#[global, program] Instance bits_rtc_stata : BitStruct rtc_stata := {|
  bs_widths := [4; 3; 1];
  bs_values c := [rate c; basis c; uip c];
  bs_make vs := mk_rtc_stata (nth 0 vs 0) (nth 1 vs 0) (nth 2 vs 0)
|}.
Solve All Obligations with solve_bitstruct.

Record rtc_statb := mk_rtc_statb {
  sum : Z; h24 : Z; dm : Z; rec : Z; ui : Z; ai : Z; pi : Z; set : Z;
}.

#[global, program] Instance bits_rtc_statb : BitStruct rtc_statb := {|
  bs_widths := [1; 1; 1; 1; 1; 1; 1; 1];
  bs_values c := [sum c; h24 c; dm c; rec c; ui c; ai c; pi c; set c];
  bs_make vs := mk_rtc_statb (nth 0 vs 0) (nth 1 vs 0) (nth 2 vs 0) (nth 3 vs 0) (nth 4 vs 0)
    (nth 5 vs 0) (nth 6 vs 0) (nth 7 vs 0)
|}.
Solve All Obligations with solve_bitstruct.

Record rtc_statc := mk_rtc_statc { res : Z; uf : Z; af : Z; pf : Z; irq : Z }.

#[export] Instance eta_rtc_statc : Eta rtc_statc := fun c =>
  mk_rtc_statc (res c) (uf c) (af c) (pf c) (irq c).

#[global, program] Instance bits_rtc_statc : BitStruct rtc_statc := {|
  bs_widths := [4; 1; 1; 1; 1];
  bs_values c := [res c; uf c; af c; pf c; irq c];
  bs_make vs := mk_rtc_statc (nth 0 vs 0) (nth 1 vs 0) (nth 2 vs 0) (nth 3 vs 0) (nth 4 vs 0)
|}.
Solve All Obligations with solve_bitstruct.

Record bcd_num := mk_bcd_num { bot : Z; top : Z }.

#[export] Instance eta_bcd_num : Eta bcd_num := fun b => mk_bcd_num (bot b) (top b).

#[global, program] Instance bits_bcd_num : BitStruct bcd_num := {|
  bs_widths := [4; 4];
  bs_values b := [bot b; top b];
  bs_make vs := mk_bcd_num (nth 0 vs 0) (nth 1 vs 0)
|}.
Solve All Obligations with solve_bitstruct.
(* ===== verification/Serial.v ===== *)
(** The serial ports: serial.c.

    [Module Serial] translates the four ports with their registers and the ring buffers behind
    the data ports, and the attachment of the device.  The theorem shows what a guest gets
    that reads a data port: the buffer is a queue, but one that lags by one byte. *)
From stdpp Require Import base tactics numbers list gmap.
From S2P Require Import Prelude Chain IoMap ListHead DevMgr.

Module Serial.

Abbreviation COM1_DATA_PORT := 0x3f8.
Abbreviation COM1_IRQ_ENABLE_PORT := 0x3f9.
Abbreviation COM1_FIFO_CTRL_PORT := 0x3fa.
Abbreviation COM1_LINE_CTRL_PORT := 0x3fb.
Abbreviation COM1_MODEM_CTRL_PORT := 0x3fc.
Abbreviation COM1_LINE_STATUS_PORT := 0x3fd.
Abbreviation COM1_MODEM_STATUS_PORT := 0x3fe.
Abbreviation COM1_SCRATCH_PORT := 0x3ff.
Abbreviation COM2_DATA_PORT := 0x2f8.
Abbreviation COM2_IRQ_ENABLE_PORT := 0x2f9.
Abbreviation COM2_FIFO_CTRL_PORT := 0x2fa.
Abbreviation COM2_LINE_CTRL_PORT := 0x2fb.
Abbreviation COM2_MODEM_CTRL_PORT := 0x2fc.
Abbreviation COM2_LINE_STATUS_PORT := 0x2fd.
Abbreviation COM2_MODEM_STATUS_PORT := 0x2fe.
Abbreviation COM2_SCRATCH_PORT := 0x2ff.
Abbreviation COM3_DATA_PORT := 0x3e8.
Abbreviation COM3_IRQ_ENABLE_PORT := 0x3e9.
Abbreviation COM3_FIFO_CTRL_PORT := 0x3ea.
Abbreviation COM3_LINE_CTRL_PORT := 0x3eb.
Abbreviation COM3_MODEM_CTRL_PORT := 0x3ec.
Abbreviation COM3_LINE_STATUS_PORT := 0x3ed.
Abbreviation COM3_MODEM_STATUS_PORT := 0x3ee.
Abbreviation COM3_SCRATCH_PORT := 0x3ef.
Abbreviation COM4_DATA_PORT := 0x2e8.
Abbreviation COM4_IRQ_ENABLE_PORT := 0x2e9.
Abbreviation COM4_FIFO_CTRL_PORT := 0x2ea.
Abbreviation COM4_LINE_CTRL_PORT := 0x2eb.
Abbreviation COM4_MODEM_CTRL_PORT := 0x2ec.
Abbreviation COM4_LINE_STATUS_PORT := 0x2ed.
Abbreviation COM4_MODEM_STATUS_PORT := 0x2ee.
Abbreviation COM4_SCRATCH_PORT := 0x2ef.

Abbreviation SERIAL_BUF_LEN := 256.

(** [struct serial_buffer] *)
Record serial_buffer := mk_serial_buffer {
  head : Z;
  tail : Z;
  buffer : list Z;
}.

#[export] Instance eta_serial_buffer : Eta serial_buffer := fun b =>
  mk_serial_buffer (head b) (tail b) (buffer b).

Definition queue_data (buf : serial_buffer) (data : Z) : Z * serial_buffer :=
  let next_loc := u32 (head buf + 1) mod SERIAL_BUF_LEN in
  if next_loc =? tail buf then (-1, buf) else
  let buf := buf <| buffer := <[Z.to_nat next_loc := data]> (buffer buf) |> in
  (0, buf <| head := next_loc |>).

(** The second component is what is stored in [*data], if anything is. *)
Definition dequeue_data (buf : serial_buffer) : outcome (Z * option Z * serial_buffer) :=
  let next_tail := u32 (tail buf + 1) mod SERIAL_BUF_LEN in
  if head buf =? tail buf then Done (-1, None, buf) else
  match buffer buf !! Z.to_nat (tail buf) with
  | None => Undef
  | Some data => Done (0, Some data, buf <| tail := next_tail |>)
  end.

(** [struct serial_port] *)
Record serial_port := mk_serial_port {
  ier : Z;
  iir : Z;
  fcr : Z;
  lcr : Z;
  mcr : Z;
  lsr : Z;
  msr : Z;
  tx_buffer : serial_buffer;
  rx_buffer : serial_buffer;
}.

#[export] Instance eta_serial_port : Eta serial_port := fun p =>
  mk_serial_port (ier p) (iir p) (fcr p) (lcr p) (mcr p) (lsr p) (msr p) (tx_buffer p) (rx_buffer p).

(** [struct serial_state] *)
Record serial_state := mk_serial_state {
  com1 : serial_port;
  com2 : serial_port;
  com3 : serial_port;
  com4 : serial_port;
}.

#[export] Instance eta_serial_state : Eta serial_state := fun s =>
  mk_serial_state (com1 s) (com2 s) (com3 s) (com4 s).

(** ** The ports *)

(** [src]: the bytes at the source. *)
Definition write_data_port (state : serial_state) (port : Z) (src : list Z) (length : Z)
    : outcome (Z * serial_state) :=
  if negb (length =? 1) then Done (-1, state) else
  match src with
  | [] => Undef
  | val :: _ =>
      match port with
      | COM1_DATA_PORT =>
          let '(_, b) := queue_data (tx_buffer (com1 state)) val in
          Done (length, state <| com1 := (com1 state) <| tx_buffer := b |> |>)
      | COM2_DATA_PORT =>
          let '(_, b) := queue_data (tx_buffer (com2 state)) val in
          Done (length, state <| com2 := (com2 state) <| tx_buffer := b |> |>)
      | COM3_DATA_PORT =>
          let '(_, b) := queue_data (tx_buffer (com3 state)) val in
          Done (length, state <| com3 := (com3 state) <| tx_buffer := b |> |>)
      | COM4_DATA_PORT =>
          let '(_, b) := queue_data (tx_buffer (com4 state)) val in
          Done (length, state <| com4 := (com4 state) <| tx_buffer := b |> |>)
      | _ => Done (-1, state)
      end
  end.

++++++++++

▶ _Work to complete_
The records above must be repeated exactly, in their entirety.

▶ _Solution to this task_
#[global, program] Instance bits_rtc_stata : BitStruct rtc_stata := {|
  bs_widths := [4; 3; 1];
  bs_values c := [rate c; basis c; uip c];
  bs_make vs := mk_rtc_stata (nth 0 vs 0) (nth 1 vs 0) (nth 2 vs 0)
|}.
Solve All Obligations with solve_bitstruct.

Record rtc_statb := mk_rtc_statb {
  sum : Z; h24 : Z; dm : Z; rec : Z; ui : Z; ai : Z; pi : Z; set : Z;
}.

#[global, program] Instance bits_rtc_statb : BitStruct rtc_statb := {|
  bs_widths := [1; 1; 1; 1; 1; 1; 1; 1];
  bs_values c := [sum c; h24 c; dm c; rec c; ui c; ai c; pi c; set c];
  bs_make vs := mk_rtc_statb (nth 0 vs 0) (nth 1 vs 0) (nth 2 vs 0) (nth 3 vs 0) (nth 4 vs 0)
    (nth 5 vs 0) (nth 6 vs 0) (nth 7 vs 0)
|}.
Solve All Obligations with solve_bitstruct.

Record rtc_statc := mk_rtc_statc { res : Z; uf : Z; af : Z; pf : Z; irq : Z }.

#[export] Instance eta_rtc_statc : Eta rtc_statc := fun c =>
  mk_rtc_statc (res c) (uf c) (af c) (pf c) (irq c).

#[global, program] Instance bits_rtc_statc : BitStruct rtc_statc := {|
  bs_widths := [4; 1; 1; 1; 1];
  bs_values c := [res c; uf c; af c; pf c; irq c];
  bs_make vs := mk_rtc_statc (nth 0 vs 0) (nth 1 vs 0) (nth 2 vs 0) (nth 3 vs 0) (nth 4 vs 0)
|}.
Solve All Obligations with solve_bitstruct.

Record bcd_num := mk_bcd_num { bot : Z; top : Z }.

#[export] Instance eta_bcd_num : Eta bcd_num := fun b => mk_bcd_num (bot b) (top b).

#[global, program] Instance bits_bcd_num : BitStruct bcd_num := {|
  bs_widths := [4; 4];
  bs_values b := [bot b; top b];
  bs_make vs := mk_bcd_num (nth 0 vs 0) (nth 1 vs 0)
|}.
Solve All Obligations with solve_bitstruct.
(* ===== verification/Serial.v ===== *)
(** The serial ports: serial.c.

    [Module Serial] translates the four ports with their registers and the ring buffers behind
    the data ports, and the attachment of the device.  The theorem shows what a guest gets
    that reads a data port: the buffer is a queue, but one that lags by one byte. *)
From stdpp Require Import base tactics numbers list gmap.
From S2P Require Import Prelude Chain IoMap ListHead DevMgr.

Module Serial.

Abbreviation COM1_DATA_PORT := 0x3f8.
Abbreviation COM1_IRQ_ENABLE_PORT := 0x3f9.
Abbreviation COM1_FIFO_CTRL_PORT := 0x3fa.
Abbreviation COM1_LINE_CTRL_PORT := 0x3fb.
Abbreviation COM1_MODEM_CTRL_PORT := 0x3fc.
Abbreviation COM1_LINE_STATUS_PORT := 0x3fd.
Abbreviation COM1_MODEM_STATUS_PORT := 0x3fe.
Abbreviation COM1_SCRATCH_PORT := 0x3ff.
Abbreviation COM2_DATA_PORT := 0x2f8.
Abbreviation COM2_IRQ_ENABLE_PORT := 0x2f9.
Abbreviation COM2_FIFO_CTRL_PORT := 0x2fa.
Abbreviation COM2_LINE_CTRL_PORT := 0x2fb.
Abbreviation COM2_MODEM_CTRL_PORT := 0x2fc.
Abbreviation COM2_LINE_STATUS_PORT := 0x2fd.
Abbreviation COM2_MODEM_STATUS_PORT := 0x2fe.
Abbreviation COM2_SCRATCH_PORT := 0x2ff.
Abbreviation COM3_DATA_PORT := 0x3e8.
Abbreviation COM3_IRQ_ENABLE_PORT := 0x3e9.
Abbreviation COM3_FIFO_CTRL_PORT := 0x3ea.
Abbreviation COM3_LINE_CTRL_PORT := 0x3eb.
Abbreviation COM3_MODEM_CTRL_PORT := 0x3ec.
Abbreviation COM3_LINE_STATUS_PORT := 0x3ed.
Abbreviation COM3_MODEM_STATUS_PORT := 0x3ee.
Abbreviation COM3_SCRATCH_PORT := 0x3ef.
Abbreviation COM4_DATA_PORT := 0x2e8.
Abbreviation COM4_IRQ_ENABLE_PORT := 0x2e9.
Abbreviation COM4_FIFO_CTRL_PORT := 0x2ea.
Abbreviation COM4_LINE_CTRL_PORT := 0x2eb.
Abbreviation COM4_MODEM_CTRL_PORT := 0x2ec.
Abbreviation COM4_LINE_STATUS_PORT := 0x2ed.
Abbreviation COM4_MODEM_STATUS_PORT := 0x2ee.
Abbreviation COM4_SCRATCH_PORT := 0x2ef.

Abbreviation SERIAL_BUF_LEN := 256.

(** [struct serial_buffer] *)
Record serial_buffer := mk_serial_buffer {
  head : Z;
  tail : Z;
  buffer : list Z;
}.

#[export] Instance eta_serial_buffer : Eta serial_buffer := fun b =>
  mk_serial_buffer (head b) (tail b) (buffer b).

Definition queue_data (buf : serial_buffer) (data : Z) : Z * serial_buffer :=
  let next_loc := u32 (head buf + 1) mod SERIAL_BUF_LEN in
  if next_loc =? tail buf then (-1, buf) else
  let buf := buf <| buffer := <[Z.to_nat next_loc := data]> (buffer buf) |> in
  (0, buf <| head := next_loc |>).

(** The second component is what is stored in [*data], if anything is. *)
Definition dequeue_data (buf : serial_buffer) : outcome (Z * option Z * serial_buffer) :=
  let next_tail := u32 (tail buf + 1) mod SERIAL_BUF_LEN in
  if head buf =? tail buf then Done (-1, None, buf) else
  match buffer buf !! Z.to_nat (tail buf) with
  | None => Undef
  | Some data => Done (0, Some data, buf <| tail := next_tail |>)
  end.

(** [struct serial_port] *)
Record serial_port := mk_serial_port {
  ier : Z;
  iir : Z;
  fcr : Z;
  lcr : Z;
  mcr : Z;
  lsr : Z;
  msr : Z;
  tx_buffer : serial_buffer;
  rx_buffer : serial_buffer;
}.

#[export] Instance eta_serial_port : Eta serial_port := fun p =>
  mk_serial_port (ier p) (iir p) (fcr p) (lcr p) (mcr p) (lsr p) (msr p) (tx_buffer p) (rx_buffer p).

(** [struct serial_state] *)
Record serial_state := mk_serial_state {
  com1 : serial_port;
  com2 : serial_port;
  com3 : serial_port;
  com4 : serial_port;
}.

#[export] Instance eta_serial_state : Eta serial_state := fun s =>
  mk_serial_state (com1 s) (com2 s) (com3 s) (com4 s).

(** ** The ports *)

(** [src]: the bytes at the source. *)
Definition write_data_port (state : serial_state) (port : Z) (src : list Z) (length : Z)
    : outcome (Z * serial_state) :=
  if negb (length =? 1) then Done (-1, state) else
  match src with
  | [] => Undef
  | val :: _ =>
      match port with
      | COM1_DATA_PORT =>
          let '(_, b) := queue_data (tx_buffer (com1 state)) val in
          Done (length, state <| com1 := (com1 state) <| tx_buffer := b |> |>)
      | COM2_DATA_PORT =>
          let '(_, b) := queue_data (tx_buffer (com2 state)) val in
          Done (length, state <| com2 := (com2 state) <| tx_buffer := b |> |>)
      | COM3_DATA_PORT =>
          let '(_, b) := queue_data (tx_buffer (com3 state)) val in
          Done (length, state <| com3 := (com3 state) <| tx_buffer := b |> |>)
      | COM4_DATA_PORT =>
          let '(_, b) := queue_data (tx_buffer (com4 state)) val in
          Done (length, state <| com4 := (com4 state) <| tx_buffer := b |> |>)
      | _ => Done (-1, state)
      end
  end.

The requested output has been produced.